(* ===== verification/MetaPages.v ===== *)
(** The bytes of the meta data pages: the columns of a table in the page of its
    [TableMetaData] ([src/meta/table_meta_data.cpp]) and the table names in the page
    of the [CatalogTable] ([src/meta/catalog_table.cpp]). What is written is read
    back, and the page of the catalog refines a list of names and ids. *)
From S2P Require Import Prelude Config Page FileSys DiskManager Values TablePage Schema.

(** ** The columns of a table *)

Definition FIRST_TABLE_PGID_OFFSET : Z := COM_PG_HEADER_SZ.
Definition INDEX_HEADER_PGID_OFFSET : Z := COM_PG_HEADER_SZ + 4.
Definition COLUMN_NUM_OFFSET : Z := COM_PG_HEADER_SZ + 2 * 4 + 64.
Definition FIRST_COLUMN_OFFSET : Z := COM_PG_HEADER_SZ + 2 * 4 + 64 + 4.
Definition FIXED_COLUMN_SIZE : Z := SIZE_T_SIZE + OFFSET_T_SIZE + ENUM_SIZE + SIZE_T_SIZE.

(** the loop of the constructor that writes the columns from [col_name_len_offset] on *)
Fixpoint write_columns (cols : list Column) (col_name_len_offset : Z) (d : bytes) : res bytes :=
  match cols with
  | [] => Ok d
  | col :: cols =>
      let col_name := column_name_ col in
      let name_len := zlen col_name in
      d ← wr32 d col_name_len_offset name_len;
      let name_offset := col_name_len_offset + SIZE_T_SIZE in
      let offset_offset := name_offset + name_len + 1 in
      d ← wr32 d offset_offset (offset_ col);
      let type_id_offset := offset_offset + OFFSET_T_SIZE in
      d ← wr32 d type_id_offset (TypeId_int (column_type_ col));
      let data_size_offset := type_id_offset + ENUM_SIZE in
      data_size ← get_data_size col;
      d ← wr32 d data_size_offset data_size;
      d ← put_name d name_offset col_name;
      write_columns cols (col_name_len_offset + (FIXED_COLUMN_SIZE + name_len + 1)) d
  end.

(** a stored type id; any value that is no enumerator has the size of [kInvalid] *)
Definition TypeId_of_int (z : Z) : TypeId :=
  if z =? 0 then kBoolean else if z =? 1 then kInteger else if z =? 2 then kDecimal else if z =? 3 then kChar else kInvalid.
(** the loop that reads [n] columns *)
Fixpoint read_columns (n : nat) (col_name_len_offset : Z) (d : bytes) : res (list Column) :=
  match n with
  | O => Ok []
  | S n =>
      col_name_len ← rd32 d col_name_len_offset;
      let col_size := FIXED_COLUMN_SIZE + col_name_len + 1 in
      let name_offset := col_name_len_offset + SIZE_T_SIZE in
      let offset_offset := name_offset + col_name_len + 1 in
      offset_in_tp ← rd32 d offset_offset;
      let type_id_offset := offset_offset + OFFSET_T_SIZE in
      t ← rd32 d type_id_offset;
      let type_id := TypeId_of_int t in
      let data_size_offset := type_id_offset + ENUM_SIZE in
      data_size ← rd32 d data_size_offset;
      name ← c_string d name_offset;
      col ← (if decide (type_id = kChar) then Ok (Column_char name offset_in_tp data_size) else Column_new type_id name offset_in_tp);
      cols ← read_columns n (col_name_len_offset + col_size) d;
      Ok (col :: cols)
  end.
◇ ◇ ◇
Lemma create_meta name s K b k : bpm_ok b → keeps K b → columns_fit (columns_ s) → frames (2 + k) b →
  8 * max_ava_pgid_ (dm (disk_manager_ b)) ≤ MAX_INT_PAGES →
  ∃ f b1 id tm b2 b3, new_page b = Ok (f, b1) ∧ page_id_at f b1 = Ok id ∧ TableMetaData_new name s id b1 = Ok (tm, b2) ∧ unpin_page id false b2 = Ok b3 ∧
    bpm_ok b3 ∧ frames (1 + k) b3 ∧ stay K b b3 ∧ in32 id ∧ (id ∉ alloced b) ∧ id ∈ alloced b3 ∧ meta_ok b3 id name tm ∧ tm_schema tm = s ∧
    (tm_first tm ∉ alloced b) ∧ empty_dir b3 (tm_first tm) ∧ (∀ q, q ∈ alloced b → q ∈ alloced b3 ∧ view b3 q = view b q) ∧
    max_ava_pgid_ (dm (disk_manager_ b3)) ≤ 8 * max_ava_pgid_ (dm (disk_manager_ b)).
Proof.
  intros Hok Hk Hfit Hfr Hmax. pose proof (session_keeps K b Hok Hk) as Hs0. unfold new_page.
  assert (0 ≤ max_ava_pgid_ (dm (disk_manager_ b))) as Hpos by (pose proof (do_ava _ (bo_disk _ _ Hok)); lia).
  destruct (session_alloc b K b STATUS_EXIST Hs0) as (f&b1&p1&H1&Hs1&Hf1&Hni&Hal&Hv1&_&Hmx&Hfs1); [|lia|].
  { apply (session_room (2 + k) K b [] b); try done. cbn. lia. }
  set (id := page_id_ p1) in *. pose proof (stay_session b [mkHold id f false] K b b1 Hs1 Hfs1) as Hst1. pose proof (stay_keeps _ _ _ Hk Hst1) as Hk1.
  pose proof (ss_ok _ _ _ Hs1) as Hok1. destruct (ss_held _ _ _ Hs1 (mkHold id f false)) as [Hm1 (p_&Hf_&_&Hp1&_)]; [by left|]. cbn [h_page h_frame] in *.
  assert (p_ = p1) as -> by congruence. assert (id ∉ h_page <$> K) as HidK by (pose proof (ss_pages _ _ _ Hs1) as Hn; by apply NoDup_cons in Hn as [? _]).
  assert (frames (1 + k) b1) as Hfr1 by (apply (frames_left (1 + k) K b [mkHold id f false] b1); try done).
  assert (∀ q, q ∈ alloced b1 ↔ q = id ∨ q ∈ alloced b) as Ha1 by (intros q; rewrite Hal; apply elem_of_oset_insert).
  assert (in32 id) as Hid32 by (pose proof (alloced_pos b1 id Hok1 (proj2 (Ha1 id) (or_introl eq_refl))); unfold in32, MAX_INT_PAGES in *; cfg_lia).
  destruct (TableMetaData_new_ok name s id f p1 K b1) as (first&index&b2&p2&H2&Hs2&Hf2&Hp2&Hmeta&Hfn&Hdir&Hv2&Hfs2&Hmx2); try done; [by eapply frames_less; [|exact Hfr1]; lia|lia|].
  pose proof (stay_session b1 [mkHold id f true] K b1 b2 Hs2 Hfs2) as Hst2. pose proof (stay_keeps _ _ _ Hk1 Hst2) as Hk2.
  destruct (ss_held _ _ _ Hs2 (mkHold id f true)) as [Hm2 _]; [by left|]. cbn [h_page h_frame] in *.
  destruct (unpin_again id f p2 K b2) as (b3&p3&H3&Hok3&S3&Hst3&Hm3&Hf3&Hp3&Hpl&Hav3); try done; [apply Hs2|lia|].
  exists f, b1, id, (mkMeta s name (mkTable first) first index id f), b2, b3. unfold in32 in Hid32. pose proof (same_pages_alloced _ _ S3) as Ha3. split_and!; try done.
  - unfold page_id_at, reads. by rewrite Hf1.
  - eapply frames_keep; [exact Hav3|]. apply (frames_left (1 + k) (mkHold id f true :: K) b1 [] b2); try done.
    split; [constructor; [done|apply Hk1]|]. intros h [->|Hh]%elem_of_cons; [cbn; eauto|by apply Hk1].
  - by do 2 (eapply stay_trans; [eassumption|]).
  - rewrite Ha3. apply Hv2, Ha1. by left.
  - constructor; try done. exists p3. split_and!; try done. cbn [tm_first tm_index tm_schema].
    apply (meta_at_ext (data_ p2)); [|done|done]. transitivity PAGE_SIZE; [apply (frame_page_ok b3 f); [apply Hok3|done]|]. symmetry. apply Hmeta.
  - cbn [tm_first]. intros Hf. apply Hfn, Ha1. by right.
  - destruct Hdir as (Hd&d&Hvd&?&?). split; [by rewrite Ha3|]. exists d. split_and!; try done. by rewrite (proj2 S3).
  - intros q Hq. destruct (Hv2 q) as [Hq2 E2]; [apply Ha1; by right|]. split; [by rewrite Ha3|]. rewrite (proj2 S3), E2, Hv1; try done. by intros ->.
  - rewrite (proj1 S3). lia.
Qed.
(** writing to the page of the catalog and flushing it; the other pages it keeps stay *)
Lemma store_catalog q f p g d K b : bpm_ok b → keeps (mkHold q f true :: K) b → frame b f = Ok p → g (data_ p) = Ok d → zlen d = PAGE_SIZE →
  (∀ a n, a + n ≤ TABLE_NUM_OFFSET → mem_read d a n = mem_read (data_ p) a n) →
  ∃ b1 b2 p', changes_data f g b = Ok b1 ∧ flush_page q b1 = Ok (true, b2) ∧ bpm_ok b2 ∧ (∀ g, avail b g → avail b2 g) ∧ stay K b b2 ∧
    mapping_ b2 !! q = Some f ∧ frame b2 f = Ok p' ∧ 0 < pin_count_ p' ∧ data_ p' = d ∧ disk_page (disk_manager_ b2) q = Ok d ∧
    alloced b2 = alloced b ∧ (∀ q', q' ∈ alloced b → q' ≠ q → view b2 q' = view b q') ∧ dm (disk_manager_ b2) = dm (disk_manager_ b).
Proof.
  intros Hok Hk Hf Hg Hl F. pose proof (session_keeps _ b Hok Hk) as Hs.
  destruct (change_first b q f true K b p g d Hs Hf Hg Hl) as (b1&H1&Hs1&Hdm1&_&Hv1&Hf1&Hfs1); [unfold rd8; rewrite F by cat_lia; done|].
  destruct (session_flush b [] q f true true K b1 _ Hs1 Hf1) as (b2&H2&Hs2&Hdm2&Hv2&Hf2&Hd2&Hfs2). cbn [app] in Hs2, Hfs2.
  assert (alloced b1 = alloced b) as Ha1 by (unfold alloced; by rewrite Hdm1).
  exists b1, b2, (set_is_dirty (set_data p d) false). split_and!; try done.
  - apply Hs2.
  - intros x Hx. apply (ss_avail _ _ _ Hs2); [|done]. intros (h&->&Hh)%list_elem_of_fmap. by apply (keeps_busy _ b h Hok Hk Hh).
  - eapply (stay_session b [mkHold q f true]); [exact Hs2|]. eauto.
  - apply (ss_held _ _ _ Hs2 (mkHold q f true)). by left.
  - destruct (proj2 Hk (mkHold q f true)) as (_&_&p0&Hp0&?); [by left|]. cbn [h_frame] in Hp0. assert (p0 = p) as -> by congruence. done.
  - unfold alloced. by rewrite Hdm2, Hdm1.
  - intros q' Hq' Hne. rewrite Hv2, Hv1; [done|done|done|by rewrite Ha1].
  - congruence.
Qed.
◇ ◇ ◇
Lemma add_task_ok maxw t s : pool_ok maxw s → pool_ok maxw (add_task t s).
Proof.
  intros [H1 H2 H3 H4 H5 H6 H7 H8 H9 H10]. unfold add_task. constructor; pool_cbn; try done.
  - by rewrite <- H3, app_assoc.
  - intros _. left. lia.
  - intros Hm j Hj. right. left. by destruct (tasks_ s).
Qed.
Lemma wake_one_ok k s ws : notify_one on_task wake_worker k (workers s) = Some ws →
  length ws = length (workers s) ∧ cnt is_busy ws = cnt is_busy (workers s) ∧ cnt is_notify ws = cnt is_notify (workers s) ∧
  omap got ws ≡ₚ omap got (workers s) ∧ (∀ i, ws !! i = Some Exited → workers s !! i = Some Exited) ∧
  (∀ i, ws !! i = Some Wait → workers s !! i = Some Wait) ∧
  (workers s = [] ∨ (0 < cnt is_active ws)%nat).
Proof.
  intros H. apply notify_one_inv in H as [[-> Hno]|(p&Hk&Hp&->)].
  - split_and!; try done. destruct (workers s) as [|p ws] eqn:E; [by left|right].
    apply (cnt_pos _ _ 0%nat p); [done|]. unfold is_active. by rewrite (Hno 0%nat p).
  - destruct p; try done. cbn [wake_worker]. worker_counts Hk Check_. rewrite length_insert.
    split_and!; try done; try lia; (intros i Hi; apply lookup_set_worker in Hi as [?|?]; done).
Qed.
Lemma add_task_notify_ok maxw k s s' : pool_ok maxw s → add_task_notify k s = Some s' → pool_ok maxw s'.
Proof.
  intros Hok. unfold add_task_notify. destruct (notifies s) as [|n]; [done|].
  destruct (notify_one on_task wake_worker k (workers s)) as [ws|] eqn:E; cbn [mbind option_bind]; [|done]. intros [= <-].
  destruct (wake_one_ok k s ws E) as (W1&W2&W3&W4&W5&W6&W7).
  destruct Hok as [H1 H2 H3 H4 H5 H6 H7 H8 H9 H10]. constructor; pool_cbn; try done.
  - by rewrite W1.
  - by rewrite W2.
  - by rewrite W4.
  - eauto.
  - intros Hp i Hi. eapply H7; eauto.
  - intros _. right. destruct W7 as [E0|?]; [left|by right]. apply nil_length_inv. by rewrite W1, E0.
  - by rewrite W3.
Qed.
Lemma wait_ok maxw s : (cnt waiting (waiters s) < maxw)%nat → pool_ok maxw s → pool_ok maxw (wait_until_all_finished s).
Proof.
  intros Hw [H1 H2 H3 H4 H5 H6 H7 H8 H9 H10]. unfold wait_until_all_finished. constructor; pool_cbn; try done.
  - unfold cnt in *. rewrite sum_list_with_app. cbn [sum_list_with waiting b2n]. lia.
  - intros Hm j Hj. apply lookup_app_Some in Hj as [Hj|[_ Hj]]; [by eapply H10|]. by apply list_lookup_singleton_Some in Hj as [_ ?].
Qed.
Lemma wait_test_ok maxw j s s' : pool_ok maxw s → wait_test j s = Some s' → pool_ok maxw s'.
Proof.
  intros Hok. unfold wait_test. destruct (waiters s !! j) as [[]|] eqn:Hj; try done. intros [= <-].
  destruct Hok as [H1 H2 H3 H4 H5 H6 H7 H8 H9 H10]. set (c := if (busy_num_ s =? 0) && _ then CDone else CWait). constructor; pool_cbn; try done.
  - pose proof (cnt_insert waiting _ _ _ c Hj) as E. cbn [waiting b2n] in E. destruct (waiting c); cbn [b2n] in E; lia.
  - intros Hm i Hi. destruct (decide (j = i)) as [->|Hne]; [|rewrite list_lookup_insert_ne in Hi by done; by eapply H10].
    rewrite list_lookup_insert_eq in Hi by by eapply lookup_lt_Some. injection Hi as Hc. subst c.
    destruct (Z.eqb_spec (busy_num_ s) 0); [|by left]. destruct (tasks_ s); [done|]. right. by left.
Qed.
◇ ◇ ◇
→ Required work: From the records above, quote only the lines running from the line with "destruct (session_alloc b" to the line with "pose proof (ss_ok", both lines included.

→ Problem solution:
  destruct (session_alloc b K b STATUS_EXIST Hs0) as (f&b1&p1&H1&Hs1&Hf1&Hni&Hal&Hv1&_&Hmx&Hfs1); [|lia|].
  { apply (session_room (2 + k) K b [] b); try done. cbn. lia. }
  set (id := page_id_ p1) in *. pose proof (stay_session b [mkHold id f false] K b b1 Hs1 Hfs1) as Hst1. pose proof (stay_keeps _ _ _ Hk Hst1) as Hk1.
  pose proof (ss_ok _ _ _ Hs1) as Hok1. destruct (ss_held _ _ _ Hs1 (mkHold id f false)) as [Hm1 (p_&Hf_&_&Hp1&_)]; [by left|]. cbn [h_page h_frame] in *.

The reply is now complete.